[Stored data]
=== Section Start ===

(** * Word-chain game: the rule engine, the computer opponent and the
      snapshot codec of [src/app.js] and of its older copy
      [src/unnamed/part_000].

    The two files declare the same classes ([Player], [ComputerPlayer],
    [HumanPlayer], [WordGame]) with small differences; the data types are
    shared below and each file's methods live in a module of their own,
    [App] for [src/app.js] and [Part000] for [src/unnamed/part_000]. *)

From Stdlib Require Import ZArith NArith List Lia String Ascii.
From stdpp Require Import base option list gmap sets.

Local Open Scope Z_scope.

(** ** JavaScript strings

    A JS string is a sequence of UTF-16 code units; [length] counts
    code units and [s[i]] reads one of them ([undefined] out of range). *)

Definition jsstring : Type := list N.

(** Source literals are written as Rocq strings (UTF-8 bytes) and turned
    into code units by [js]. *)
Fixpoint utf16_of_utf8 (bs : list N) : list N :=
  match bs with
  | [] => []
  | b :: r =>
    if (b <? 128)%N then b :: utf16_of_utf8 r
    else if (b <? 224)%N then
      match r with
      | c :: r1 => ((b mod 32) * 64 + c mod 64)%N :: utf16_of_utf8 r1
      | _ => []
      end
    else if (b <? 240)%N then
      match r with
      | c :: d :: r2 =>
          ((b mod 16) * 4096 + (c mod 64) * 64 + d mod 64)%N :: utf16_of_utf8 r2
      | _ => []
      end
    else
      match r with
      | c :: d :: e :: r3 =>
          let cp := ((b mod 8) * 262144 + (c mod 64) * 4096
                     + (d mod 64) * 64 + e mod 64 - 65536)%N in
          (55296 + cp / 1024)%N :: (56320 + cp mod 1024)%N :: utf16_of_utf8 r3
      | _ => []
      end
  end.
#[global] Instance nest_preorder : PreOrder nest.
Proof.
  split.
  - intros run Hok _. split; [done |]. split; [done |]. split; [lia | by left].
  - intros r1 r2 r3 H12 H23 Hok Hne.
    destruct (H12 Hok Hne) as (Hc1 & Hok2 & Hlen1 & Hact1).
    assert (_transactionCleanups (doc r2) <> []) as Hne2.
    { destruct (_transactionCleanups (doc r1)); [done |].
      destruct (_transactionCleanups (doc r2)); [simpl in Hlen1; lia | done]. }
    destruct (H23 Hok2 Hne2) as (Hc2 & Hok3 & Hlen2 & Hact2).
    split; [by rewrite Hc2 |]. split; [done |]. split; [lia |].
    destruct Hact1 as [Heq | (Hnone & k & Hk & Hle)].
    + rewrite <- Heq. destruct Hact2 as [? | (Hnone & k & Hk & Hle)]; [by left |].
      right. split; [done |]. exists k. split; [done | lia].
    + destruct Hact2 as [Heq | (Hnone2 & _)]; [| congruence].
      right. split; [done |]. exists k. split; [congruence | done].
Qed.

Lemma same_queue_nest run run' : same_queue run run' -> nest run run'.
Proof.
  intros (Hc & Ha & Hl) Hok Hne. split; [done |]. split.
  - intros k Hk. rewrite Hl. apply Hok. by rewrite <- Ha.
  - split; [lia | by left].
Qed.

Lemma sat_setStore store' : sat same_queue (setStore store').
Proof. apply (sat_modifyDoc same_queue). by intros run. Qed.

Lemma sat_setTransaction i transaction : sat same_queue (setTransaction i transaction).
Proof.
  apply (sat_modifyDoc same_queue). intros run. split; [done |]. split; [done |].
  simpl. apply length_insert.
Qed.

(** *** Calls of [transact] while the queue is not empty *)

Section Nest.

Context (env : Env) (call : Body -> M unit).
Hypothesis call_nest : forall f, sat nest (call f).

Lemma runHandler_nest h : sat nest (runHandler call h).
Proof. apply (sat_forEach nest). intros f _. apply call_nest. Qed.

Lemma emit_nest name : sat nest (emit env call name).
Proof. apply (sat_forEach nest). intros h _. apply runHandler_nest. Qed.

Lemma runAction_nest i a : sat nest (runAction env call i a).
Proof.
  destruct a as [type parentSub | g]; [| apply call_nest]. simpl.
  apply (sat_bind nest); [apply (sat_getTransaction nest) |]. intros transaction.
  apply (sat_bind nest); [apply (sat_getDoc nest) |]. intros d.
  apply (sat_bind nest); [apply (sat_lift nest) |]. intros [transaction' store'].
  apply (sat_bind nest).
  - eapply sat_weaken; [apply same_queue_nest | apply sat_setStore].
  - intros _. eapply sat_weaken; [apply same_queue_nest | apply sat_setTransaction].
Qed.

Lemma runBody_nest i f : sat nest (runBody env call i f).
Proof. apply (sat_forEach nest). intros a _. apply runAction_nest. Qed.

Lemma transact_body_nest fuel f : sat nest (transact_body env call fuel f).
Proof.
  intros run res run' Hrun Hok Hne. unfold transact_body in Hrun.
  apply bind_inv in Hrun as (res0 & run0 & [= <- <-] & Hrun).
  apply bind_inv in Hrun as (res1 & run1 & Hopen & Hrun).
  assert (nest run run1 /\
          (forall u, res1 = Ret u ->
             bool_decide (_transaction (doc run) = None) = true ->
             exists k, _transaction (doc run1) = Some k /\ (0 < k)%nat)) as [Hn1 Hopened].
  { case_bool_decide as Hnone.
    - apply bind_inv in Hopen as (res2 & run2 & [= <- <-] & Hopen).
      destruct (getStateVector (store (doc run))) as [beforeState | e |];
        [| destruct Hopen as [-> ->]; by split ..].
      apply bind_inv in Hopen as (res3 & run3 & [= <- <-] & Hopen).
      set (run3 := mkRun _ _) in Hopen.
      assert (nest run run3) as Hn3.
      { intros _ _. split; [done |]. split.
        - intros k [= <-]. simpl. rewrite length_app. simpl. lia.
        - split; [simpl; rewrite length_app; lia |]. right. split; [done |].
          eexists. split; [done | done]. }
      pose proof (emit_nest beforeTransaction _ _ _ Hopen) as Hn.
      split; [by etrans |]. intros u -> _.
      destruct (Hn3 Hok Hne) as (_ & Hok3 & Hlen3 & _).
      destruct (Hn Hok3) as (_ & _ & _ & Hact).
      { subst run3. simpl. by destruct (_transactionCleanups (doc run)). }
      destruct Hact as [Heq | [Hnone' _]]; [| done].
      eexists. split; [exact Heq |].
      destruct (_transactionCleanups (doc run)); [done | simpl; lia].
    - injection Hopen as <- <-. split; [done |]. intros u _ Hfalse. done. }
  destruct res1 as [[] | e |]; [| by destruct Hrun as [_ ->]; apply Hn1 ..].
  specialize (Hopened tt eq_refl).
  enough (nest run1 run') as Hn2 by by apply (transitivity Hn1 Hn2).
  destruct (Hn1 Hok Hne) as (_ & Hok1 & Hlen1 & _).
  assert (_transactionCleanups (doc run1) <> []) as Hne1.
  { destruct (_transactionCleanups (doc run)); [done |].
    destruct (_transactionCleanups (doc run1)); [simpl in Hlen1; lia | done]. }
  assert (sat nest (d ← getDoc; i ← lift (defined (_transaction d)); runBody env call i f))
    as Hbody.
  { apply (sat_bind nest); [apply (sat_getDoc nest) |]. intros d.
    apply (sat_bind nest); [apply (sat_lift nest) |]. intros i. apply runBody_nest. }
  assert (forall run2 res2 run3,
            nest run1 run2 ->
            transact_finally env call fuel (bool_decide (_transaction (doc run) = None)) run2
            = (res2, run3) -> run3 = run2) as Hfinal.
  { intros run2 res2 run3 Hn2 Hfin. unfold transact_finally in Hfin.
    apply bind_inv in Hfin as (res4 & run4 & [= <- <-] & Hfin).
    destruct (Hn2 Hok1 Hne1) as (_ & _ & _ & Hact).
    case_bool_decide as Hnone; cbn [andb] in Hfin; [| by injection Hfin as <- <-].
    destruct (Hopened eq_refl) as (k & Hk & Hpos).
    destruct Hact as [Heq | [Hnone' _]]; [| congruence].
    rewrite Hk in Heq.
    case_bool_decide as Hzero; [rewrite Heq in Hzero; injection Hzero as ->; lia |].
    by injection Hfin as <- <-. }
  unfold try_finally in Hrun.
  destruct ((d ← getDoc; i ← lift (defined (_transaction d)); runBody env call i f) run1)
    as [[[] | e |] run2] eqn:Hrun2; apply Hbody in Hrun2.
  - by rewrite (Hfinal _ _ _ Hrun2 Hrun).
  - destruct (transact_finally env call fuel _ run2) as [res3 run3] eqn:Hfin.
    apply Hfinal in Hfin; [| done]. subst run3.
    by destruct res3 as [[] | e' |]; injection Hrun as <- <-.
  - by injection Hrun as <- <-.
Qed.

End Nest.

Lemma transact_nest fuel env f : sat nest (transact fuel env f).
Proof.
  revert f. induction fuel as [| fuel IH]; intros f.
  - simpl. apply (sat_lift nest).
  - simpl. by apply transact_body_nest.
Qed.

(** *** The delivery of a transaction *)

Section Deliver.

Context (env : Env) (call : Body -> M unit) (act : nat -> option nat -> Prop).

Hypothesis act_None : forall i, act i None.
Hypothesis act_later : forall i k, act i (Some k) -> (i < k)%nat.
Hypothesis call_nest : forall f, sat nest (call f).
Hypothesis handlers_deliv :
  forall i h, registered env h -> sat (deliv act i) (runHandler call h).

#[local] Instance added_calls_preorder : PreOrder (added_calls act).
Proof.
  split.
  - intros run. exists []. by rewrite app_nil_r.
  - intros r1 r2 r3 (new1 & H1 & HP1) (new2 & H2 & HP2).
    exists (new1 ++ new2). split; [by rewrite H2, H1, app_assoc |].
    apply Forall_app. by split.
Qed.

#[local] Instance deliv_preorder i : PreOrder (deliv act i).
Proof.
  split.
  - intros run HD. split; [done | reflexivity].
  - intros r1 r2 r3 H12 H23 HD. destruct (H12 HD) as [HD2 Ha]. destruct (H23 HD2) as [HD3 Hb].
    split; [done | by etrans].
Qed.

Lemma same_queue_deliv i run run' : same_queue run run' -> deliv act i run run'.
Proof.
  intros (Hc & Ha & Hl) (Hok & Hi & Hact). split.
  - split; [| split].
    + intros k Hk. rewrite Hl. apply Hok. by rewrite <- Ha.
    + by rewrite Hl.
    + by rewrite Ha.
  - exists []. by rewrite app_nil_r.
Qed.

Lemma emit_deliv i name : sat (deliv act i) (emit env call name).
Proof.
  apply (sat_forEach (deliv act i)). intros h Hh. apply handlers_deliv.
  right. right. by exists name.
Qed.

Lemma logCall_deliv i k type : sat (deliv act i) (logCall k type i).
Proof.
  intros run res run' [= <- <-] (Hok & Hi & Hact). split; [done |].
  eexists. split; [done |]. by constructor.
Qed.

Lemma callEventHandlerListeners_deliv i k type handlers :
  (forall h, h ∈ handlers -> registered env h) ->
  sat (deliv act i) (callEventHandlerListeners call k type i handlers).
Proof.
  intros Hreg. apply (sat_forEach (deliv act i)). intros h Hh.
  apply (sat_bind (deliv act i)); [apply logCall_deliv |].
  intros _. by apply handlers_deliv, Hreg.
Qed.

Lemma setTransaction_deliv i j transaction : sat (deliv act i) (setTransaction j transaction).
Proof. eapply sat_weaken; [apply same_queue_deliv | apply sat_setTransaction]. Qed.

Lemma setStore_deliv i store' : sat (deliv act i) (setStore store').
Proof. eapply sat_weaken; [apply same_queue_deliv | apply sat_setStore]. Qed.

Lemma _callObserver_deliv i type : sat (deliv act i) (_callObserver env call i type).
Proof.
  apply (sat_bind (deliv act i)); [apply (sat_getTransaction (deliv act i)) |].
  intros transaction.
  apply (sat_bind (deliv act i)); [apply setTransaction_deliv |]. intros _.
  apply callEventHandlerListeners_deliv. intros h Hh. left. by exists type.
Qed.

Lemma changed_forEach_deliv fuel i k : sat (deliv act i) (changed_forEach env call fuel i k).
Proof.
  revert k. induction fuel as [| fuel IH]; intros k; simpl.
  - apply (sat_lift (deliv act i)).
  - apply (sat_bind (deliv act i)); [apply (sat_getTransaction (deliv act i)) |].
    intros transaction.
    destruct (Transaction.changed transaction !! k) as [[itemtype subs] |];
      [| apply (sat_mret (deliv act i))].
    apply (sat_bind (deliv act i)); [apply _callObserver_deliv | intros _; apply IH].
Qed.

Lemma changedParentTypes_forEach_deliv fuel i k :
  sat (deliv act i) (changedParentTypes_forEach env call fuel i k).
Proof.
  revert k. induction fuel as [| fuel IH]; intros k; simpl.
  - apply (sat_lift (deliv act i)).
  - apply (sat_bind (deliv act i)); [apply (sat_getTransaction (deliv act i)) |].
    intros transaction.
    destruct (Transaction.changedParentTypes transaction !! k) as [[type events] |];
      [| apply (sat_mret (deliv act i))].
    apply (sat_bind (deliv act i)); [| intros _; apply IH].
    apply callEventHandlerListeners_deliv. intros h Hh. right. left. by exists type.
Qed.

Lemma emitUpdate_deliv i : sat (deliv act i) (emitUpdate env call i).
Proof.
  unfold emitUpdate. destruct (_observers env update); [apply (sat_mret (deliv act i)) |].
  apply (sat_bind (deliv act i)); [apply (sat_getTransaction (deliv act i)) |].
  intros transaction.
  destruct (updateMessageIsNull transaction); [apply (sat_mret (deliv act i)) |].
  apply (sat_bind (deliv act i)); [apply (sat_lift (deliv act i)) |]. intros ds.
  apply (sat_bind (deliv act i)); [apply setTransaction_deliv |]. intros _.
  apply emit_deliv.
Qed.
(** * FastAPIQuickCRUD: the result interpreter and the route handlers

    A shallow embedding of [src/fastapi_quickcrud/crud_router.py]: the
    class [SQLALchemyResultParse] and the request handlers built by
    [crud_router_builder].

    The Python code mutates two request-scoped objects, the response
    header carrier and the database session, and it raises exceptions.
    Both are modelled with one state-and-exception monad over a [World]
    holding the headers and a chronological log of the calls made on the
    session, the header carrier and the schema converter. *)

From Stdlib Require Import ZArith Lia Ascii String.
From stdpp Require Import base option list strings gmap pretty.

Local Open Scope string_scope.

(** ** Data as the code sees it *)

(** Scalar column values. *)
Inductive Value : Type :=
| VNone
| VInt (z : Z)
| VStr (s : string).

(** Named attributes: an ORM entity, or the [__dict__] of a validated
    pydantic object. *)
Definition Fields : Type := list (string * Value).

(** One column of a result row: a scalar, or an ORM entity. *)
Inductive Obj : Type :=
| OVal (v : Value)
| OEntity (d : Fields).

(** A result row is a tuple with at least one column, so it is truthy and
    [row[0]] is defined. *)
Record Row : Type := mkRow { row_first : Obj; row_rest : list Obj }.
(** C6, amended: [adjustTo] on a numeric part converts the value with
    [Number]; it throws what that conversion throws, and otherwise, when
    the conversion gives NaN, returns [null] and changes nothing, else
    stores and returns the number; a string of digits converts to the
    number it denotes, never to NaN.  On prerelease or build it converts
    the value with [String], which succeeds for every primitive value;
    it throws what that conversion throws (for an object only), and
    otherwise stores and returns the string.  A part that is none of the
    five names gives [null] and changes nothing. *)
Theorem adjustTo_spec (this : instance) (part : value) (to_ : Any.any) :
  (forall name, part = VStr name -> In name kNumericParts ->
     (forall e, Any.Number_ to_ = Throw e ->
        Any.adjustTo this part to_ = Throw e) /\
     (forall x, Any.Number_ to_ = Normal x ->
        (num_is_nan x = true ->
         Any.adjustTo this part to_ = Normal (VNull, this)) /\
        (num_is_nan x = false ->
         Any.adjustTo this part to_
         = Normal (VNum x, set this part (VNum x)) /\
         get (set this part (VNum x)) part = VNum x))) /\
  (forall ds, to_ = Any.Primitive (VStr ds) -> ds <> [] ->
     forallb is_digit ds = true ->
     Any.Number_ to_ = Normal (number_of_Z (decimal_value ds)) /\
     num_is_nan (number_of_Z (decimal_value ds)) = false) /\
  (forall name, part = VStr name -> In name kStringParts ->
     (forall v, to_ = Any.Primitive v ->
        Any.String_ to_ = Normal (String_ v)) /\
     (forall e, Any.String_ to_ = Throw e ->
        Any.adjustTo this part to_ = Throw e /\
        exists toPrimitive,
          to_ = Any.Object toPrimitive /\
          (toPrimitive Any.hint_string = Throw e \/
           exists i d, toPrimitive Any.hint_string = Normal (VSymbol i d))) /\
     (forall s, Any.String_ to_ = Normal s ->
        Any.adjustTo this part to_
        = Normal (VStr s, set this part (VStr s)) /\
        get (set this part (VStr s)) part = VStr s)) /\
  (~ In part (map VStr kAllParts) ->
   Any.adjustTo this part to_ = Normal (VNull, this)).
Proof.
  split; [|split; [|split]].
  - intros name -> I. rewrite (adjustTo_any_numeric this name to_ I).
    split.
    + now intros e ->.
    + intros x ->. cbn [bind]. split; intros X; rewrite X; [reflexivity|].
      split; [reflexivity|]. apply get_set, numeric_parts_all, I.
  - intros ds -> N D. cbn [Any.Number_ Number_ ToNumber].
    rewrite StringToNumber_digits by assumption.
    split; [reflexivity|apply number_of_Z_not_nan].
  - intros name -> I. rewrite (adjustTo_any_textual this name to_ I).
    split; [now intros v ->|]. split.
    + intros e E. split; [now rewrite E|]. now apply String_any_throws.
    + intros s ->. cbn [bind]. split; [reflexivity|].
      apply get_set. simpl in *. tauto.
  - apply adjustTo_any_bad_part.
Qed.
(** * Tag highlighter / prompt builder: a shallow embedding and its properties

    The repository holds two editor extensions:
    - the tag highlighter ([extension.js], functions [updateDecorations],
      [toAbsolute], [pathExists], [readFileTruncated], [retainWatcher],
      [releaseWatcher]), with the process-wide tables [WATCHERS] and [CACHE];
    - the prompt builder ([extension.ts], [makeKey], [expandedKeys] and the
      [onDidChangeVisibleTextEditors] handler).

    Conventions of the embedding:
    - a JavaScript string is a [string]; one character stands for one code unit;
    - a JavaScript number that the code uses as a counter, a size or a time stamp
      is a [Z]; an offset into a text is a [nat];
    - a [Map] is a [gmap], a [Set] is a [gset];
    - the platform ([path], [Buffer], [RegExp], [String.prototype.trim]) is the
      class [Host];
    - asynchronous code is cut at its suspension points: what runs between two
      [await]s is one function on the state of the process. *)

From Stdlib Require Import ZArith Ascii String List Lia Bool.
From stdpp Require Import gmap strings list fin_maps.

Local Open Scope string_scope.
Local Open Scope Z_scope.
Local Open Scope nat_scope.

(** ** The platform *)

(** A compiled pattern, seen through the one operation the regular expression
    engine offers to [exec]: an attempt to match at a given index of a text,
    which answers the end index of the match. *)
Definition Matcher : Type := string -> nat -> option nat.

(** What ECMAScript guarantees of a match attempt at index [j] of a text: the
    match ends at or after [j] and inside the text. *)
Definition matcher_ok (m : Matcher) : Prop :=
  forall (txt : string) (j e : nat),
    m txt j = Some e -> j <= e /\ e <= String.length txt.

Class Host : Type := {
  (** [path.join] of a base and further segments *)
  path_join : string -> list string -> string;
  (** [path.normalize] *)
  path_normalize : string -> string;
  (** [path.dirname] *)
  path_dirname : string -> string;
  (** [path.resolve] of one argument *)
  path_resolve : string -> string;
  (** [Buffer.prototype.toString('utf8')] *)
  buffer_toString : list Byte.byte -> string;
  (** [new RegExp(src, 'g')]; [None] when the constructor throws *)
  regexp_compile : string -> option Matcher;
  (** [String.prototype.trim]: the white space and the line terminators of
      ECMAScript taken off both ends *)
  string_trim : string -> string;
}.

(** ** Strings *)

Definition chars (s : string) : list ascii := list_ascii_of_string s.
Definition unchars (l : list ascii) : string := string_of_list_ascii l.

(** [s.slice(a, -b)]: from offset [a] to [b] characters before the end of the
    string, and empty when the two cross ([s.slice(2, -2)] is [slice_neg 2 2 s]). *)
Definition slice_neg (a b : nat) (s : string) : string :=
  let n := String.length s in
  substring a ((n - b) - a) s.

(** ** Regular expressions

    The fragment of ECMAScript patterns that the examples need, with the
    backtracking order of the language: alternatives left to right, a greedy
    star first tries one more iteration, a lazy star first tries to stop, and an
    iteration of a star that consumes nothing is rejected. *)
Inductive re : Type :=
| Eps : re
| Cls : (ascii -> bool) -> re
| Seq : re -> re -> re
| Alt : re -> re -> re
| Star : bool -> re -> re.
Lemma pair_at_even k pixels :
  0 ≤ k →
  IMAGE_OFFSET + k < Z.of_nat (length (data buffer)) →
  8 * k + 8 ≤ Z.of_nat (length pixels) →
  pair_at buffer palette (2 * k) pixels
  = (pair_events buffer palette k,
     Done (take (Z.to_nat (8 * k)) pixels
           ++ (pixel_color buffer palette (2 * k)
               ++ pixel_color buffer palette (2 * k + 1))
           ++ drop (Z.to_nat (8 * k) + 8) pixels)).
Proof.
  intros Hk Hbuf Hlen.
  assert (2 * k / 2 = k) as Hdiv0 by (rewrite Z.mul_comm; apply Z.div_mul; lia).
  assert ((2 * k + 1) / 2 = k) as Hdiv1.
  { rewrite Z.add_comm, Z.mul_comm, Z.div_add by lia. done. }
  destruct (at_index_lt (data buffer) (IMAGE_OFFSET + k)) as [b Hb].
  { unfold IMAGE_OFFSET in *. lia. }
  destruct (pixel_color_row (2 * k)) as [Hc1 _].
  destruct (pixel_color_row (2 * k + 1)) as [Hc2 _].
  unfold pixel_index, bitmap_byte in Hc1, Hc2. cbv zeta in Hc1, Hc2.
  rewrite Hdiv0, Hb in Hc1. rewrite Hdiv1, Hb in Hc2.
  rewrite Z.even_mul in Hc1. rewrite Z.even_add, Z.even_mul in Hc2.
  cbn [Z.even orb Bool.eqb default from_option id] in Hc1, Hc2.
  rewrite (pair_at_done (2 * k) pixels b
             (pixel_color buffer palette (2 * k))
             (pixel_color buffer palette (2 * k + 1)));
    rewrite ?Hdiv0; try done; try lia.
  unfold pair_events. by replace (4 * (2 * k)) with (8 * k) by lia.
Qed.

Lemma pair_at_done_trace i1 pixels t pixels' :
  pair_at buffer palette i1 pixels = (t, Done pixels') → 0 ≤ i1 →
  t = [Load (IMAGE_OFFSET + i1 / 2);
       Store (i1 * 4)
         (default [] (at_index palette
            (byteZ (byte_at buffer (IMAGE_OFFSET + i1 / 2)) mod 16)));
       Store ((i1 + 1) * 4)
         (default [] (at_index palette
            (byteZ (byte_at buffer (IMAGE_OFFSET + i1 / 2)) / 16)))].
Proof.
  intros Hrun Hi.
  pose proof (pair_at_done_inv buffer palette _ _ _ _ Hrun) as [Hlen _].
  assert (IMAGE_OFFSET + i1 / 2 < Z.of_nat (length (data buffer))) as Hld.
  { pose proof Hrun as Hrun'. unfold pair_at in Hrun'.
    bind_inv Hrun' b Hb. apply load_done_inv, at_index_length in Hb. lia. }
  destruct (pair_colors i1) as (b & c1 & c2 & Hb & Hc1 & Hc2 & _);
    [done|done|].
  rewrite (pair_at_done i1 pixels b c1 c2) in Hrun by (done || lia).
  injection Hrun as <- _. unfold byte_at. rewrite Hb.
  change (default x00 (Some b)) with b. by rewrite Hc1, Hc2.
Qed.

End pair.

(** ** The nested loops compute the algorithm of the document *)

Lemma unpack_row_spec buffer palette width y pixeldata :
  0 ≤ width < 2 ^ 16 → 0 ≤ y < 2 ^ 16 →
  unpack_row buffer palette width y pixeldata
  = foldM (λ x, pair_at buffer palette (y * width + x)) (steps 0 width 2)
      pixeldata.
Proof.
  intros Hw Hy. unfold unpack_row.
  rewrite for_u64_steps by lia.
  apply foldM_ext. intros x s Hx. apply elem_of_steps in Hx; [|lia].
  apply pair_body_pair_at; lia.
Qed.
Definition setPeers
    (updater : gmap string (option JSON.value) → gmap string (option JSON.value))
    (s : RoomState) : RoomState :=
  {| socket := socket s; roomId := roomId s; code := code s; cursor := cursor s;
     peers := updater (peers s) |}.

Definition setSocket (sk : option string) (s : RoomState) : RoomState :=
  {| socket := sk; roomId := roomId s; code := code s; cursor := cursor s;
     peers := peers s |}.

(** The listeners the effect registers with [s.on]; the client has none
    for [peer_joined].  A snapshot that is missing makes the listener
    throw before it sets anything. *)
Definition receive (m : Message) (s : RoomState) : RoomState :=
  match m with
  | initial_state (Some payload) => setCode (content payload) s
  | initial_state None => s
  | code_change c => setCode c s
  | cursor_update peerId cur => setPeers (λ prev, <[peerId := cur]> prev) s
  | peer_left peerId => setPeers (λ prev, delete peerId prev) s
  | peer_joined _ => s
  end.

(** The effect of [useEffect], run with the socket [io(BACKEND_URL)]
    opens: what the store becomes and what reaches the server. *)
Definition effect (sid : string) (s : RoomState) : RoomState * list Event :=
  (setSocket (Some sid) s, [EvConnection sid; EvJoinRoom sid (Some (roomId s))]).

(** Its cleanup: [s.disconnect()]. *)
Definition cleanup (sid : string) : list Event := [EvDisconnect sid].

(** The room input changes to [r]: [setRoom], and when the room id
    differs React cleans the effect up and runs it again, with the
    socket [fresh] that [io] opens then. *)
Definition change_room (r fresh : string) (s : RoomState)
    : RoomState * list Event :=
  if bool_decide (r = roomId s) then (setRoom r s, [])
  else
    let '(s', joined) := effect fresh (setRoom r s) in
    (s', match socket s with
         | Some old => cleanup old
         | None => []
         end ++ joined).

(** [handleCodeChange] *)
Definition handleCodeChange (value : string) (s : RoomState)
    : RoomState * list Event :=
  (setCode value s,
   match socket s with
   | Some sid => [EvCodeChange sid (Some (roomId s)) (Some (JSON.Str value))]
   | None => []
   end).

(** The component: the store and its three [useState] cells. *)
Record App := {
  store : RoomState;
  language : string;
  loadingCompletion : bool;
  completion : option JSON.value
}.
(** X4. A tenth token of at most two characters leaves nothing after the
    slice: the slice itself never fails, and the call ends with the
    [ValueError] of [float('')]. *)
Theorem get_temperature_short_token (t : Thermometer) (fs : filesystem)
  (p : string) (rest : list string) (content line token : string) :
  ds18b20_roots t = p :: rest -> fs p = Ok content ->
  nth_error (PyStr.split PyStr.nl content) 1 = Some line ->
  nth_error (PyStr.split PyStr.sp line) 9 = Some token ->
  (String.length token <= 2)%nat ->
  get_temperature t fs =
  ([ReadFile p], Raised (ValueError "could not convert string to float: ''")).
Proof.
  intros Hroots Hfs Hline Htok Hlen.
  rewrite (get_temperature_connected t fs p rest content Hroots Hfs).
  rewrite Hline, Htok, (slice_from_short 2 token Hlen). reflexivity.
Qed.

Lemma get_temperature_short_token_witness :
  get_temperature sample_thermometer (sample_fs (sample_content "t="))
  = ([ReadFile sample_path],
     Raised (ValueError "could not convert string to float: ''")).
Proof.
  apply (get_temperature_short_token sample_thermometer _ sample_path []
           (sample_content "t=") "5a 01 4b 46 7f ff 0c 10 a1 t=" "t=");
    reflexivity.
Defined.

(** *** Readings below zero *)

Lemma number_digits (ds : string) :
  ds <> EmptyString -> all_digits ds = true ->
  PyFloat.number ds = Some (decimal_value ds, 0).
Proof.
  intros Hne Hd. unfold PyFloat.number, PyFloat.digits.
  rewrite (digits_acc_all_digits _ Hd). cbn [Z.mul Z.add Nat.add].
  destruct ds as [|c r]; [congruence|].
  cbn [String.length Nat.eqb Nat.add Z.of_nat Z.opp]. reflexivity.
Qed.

=== Section End ===

(ASSIGNMENT): The answer should hold only the lines from the start of the records above through the line containing "(** Source literals", each set down exactly.

(YOUR SOLUTION):
(** * Word-chain game: the rule engine, the computer opponent and the
      snapshot codec of [src/app.js] and of its older copy
      [src/unnamed/part_000].

    The two files declare the same classes ([Player], [ComputerPlayer],
    [HumanPlayer], [WordGame]) with small differences; the data types are
    shared below and each file's methods live in a module of their own,
    [App] for [src/app.js] and [Part000] for [src/unnamed/part_000]. *)

From Stdlib Require Import ZArith NArith List Lia String Ascii.
From stdpp Require Import base option list gmap sets.

Local Open Scope Z_scope.

(** ** JavaScript strings

    A JS string is a sequence of UTF-16 code units; [length] counts
    code units and [s[i]] reads one of them ([undefined] out of range). *)

Definition jsstring : Type := list N.

(** Source literals are written as Rocq strings (UTF-8 bytes) and turned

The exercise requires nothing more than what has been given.